Role of polyadenylated RNA sequences (POLADS) in vaccinia virus infection: correlation between accumulation of POLADS and extent of shut-off in infected cells.

The selective inhibition of host-cell protein synthesis was studied in cells infected with vaccinia virus (VV) under aberrant conditions of transcription. Previous studies in our laboratory have correlated this selective inhibition with a class of short polyadenylated virus-directed RNAs (POLADS) which are synthesized in VV-infected cells during the early phase of transcription. Moreover, it was shown that infection of HeLa cells with UV-irradiated VV or infection in the presence of actinomycin D (ACD) amplifies the synthesis of POLADS compared to the amount produced in cells infected under normal conditions.
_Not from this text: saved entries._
(** ** Acquiring and releasing *)
Definition pci_enable_device : M W Z :=
  rc ← dcall pk_enable;
  (if decide (rc = 0) then dupd_held (fun h =>
     {| h_enabled := true; h_regions := h_regions h; h_maps := h_maps h; h_msix := h_msix h; h_irqs := h_irqs h;
        h_master := h_master h; h_cdevs := h_cdevs h; h_nodes := h_nodes h; h_drvdata := h_drvdata h |})
   else mret tt) ;; mret rc.
Definition pci_disable_device : M W unit := dupd_held (fun h =>
  {| h_enabled := false; h_regions := h_regions h; h_maps := h_maps h; h_msix := h_msix h; h_irqs := h_irqs h;
     h_master := h_master h; h_cdevs := h_cdevs h; h_nodes := h_nodes h; h_drvdata := h_drvdata h |}).
Definition set_regions (v : list Z) (h : Held) : Held :=
  {| h_enabled := h_enabled h; h_regions := v; h_maps := h_maps h; h_msix := h_msix h; h_irqs := h_irqs h;
     h_master := h_master h; h_cdevs := h_cdevs h; h_nodes := h_nodes h; h_drvdata := h_drvdata h |}.
Definition pci_request_region (bar : Z) : M W Z :=
  rc ← dcall (pk_request_region bar);
  (if decide (rc = 0) then dupd_held (fun h => set_regions (h_regions h ++ [bar]) h) else mret tt) ;; mret rc.
Definition pci_release_regions : M W unit := dupd_held (set_regions []).
Definition set_maps (v : list Z) (h : Held) : Held :=
  {| h_enabled := h_enabled h; h_regions := h_regions h; h_maps := v; h_msix := h_msix h; h_irqs := h_irqs h;
     h_master := h_master h; h_cdevs := h_cdevs h; h_nodes := h_nodes h; h_drvdata := h_drvdata h |}.
Definition pci_iomap (bar maxlen : Z) : M W (option Z) :=
  a ← dcall (pk_iomap bar maxlen);
  match a with
  | Some v => dupd_held (fun h => set_maps (h_maps h ++ [v]) h) ;; mret a
  | None => mret a
  end.
(** [if (bar) pci_iounmap(dev, bar);] *)
Definition pci_iounmap (a : option Z) : M W unit :=
  match a with
  | Some v => dupd_held (fun h => set_maps (filter (fun u => u <> v) (h_maps h)) h)
  | None => mret tt
  end.
Definition set_msix (v : bool) (h : Held) : Held :=
  {| h_enabled := h_enabled h; h_regions := h_regions h; h_maps := h_maps h; h_msix := v; h_irqs := h_irqs h;
     h_master := h_master h; h_cdevs := h_cdevs h; h_nodes := h_nodes h; h_drvdata := h_drvdata h |}.
Definition pci_enable_msix : M W (Z * Z) :=
  r ← dcall pk_enable_msix;
  (if decide (fst r = 0) then dupd_held (set_msix true) else mret tt) ;; mret r.
Definition set_irqs (v : list Z) (h : Held) : Held :=
  {| h_enabled := h_enabled h; h_regions := h_regions h; h_maps := h_maps h; h_msix := h_msix h; h_irqs := v;
     h_master := h_master h; h_cdevs := h_cdevs h; h_nodes := h_nodes h; h_drvdata := h_drvdata h |}.
Definition request_irq (irq : Z) : M W Z :=
  rc ← dcall (pk_request_irq irq);
  (if decide (rc = 0) then dupd_held (fun h => set_irqs (h_irqs h ++ [irq]) h) else mret tt) ;; mret rc.
Definition free_irq (irq : Z) : M W unit :=
  dupd_held (fun h => set_irqs (filter (fun i => i <> irq) (h_irqs h)) h).
Definition disable_irq (irq : Z) : M W unit := dcall (pk_disable_irq irq).
Definition set_master (v : bool) (h : Held) : Held :=
  {| h_enabled := h_enabled h; h_regions := h_regions h; h_maps := h_maps h; h_msix := h_msix h; h_irqs := h_irqs h;
     h_master := v; h_cdevs := h_cdevs h; h_nodes := h_nodes h; h_drvdata := h_drvdata h |}.
Definition set_cdevs (v : list Z) (h : Held) : Held :=
  {| h_enabled := h_enabled h; h_regions := h_regions h; h_maps := h_maps h; h_msix := h_msix h; h_irqs := h_irqs h;
     h_master := h_master h; h_cdevs := v; h_nodes := h_nodes h; h_drvdata := h_drvdata h |}.
Definition set_nodes (v : list Z) (h : Held) : Held :=
  {| h_enabled := h_enabled h; h_regions := h_regions h; h_maps := h_maps h; h_msix := h_msix h; h_irqs := h_irqs h;
     h_master := h_master h; h_cdevs := h_cdevs h; h_nodes := v; h_drvdata := h_drvdata h |}.
Definition set_drvdata (v : bool) (h : Held) : Held :=
  {| h_enabled := h_enabled h; h_regions := h_regions h; h_maps := h_maps h; h_msix := h_msix h; h_irqs := h_irqs h;
     h_master := h_master h; h_cdevs := h_cdevs h; h_nodes := h_nodes h; h_drvdata := v |}.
To further study the role of POLADS in shut-off, we utilized a temperature sensitive mutant of VV which induces only marginal host shut-off at the restrictive temperature. POLADS were isolated from cells infected with either unirradiated or UV-irradiated VV ts mutant at the permissive and restrictive temperatures and their inhibitory activity on translation in vitro was assayed. The study yields further evidence associating excess of POLADS with greater inhibitory potential and supports the speculation that the increased production of POLADS is correlated with the inhibition of translation of both host-cell and viral polypeptides, albeit to different degrees. The results also demonstrate that a lack of POLADS accumulation is related to a corresponding reduction of shut-off.